What the task requires:
For the entries below, the expected answer is the line with "(forall i, (i", the line with "let! f := pindex", and every line between them, exactly as written, and nothing more.

::::

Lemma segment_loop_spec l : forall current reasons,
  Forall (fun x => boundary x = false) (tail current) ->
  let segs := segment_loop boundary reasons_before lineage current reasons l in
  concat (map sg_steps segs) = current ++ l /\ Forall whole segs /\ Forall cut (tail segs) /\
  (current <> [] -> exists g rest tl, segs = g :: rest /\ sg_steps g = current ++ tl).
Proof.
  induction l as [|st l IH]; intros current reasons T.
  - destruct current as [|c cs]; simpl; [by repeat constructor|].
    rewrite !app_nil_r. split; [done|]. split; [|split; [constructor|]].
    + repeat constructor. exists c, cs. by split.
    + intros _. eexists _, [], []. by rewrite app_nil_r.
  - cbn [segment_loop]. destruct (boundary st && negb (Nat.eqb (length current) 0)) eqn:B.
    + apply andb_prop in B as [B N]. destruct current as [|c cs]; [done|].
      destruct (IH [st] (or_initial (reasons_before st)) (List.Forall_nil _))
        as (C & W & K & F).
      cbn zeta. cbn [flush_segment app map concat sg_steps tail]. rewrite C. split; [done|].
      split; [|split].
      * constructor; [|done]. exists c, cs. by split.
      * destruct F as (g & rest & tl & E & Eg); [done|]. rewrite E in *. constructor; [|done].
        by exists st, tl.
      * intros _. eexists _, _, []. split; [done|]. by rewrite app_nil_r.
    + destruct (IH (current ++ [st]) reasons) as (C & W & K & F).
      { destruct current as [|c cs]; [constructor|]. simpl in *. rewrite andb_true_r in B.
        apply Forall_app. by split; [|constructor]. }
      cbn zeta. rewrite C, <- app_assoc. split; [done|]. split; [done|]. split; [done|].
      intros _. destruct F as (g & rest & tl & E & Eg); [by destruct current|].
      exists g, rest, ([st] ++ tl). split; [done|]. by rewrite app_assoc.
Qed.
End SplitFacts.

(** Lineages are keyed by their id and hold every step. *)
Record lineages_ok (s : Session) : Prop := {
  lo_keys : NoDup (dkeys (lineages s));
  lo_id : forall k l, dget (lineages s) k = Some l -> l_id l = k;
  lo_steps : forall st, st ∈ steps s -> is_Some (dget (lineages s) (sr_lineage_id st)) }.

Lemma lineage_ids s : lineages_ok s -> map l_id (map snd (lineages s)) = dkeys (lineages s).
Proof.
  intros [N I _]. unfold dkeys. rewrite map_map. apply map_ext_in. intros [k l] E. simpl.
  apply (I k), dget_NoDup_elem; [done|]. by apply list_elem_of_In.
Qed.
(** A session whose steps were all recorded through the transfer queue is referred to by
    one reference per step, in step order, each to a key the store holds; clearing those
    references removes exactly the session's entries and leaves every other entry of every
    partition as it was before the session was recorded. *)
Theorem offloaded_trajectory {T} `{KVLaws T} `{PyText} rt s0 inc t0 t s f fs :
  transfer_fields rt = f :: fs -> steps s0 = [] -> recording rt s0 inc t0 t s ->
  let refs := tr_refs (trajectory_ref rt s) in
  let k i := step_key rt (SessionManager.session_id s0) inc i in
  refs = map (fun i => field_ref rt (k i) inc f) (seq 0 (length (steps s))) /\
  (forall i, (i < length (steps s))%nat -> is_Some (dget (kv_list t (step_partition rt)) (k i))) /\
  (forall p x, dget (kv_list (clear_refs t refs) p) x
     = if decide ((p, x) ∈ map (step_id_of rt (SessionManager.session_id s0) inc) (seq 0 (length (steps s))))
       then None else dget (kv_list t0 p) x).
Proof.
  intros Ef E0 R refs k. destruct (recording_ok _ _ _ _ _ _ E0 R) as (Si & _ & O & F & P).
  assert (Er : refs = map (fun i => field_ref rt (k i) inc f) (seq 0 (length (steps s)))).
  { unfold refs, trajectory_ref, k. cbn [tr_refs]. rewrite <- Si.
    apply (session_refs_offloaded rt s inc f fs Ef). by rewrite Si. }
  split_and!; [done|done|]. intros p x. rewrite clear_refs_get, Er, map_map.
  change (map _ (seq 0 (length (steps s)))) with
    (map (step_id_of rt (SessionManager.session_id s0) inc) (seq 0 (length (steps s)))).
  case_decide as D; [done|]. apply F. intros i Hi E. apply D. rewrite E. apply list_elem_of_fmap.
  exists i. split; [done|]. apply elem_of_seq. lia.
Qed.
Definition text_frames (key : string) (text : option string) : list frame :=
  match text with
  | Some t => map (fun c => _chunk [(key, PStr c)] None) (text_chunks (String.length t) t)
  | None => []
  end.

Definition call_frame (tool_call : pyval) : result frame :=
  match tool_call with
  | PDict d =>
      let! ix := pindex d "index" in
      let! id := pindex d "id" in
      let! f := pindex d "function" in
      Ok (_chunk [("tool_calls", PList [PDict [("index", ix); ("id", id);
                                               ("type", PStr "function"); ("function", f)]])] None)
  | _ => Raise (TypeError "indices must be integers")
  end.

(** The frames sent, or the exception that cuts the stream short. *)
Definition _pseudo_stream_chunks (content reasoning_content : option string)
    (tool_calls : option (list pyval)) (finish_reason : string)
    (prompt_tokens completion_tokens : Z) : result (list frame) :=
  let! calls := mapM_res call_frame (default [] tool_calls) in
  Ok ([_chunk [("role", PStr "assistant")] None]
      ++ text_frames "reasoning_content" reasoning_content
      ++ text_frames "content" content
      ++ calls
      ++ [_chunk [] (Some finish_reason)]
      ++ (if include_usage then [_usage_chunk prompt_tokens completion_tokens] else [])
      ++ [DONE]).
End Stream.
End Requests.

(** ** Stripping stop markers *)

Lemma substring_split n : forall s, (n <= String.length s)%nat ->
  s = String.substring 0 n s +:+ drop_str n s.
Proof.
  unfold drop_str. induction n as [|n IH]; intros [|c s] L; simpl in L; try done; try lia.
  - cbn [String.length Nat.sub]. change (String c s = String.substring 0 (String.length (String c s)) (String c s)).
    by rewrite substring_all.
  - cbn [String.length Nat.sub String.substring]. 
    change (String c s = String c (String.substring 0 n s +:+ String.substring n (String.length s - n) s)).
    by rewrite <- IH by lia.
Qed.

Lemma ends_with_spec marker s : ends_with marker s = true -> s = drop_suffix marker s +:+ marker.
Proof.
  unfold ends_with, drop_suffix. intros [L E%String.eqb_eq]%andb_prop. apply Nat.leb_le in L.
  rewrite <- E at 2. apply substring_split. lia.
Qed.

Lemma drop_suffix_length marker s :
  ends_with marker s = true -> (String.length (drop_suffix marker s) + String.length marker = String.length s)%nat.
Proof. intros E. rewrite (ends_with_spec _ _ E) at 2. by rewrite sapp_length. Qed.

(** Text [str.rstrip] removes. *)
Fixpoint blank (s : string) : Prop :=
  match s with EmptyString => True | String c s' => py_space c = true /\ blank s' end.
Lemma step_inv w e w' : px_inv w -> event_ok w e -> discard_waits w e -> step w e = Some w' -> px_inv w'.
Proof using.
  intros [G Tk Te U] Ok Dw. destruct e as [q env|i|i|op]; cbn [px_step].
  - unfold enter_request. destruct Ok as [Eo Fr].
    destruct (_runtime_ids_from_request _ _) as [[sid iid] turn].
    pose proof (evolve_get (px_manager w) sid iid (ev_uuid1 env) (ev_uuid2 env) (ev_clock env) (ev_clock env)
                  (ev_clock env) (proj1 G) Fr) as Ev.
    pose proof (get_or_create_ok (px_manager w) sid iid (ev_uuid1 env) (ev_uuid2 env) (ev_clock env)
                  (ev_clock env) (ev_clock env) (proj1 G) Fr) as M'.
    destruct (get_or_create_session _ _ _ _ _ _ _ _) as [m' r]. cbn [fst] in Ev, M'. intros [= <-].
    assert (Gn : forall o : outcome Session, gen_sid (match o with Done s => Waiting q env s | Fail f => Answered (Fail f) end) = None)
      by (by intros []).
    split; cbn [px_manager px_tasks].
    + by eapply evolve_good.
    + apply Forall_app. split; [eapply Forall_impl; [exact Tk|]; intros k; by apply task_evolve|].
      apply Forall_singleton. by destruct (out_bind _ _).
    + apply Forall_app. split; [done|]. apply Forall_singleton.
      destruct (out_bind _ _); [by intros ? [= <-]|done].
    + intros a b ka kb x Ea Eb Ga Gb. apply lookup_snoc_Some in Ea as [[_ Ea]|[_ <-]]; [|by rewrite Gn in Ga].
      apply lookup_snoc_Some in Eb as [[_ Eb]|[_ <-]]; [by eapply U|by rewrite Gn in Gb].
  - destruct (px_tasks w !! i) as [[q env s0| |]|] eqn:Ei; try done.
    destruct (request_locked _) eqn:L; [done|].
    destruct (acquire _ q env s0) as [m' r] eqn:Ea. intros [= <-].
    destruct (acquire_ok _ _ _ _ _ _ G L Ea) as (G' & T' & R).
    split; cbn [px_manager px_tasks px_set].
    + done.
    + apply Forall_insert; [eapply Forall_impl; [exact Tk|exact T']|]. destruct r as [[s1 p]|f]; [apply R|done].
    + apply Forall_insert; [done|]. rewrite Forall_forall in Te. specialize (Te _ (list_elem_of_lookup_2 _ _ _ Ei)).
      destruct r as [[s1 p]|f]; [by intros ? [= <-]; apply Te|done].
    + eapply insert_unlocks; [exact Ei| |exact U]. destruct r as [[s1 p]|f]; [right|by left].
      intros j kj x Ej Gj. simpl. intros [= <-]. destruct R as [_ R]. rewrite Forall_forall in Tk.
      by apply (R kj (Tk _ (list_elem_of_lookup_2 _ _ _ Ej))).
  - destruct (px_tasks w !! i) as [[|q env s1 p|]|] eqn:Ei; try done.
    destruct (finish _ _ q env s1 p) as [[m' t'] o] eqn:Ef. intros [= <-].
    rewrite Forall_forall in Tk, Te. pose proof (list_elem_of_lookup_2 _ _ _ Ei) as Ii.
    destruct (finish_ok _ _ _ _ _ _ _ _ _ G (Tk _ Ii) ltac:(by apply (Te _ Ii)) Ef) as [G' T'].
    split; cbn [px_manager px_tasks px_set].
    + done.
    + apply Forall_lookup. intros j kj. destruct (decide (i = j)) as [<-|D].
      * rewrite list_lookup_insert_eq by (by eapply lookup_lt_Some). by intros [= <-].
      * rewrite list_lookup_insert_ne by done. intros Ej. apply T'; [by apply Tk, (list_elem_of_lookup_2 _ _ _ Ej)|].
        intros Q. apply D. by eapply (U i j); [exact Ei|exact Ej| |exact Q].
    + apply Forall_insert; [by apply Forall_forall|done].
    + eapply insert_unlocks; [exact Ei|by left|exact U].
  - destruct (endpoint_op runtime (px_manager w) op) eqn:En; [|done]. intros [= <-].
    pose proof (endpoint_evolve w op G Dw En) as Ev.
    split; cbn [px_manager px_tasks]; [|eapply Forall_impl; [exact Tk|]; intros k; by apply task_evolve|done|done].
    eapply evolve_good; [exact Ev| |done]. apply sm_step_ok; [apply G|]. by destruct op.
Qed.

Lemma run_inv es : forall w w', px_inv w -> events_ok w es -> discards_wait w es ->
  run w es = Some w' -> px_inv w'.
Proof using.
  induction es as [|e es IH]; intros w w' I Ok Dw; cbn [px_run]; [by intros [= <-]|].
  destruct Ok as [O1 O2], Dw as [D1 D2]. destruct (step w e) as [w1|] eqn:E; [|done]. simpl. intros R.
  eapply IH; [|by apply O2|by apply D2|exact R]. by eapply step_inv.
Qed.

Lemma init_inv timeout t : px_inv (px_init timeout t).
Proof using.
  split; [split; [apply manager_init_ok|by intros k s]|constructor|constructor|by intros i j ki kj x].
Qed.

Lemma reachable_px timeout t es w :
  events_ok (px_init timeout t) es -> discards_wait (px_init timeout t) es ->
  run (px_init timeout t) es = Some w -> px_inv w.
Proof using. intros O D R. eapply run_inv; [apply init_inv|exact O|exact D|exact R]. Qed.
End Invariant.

::::

Your solution:
  (forall i, (i < length (steps s))%nat -> is_Some (dget (kv_list t (step_partition rt)) (k i))) /\
  (forall p x, dget (kv_list (clear_refs t refs) p) x
     = if decide ((p, x) ∈ map (step_id_of rt (SessionManager.session_id s0) inc) (seq 0 (length (steps s))))
       then None else dget (kv_list t0 p) x).
Proof.
  intros Ef E0 R refs k. destruct (recording_ok _ _ _ _ _ _ E0 R) as (Si & _ & O & F & P).
  assert (Er : refs = map (fun i => field_ref rt (k i) inc f) (seq 0 (length (steps s)))).
  { unfold refs, trajectory_ref, k. cbn [tr_refs]. rewrite <- Si.
    apply (session_refs_offloaded rt s inc f fs Ef). by rewrite Si. }
  split_and!; [done|done|]. intros p x. rewrite clear_refs_get, Er, map_map.
  change (map _ (seq 0 (length (steps s)))) with
    (map (step_id_of rt (SessionManager.session_id s0) inc) (seq 0 (length (steps s)))).
  case_decide as D; [done|]. apply F. intros i Hi E. apply D. rewrite E. apply list_elem_of_fmap.
  exists i. split; [done|]. apply elem_of_seq. lia.
Qed.
Definition text_frames (key : string) (text : option string) : list frame :=
  match text with
  | Some t => map (fun c => _chunk [(key, PStr c)] None) (text_chunks (String.length t) t)
  | None => []
  end.

Definition call_frame (tool_call : pyval) : result frame :=
  match tool_call with
  | PDict d =>
      let! ix := pindex d "index" in
      let! id := pindex d "id" in
      let! f := pindex d "function" in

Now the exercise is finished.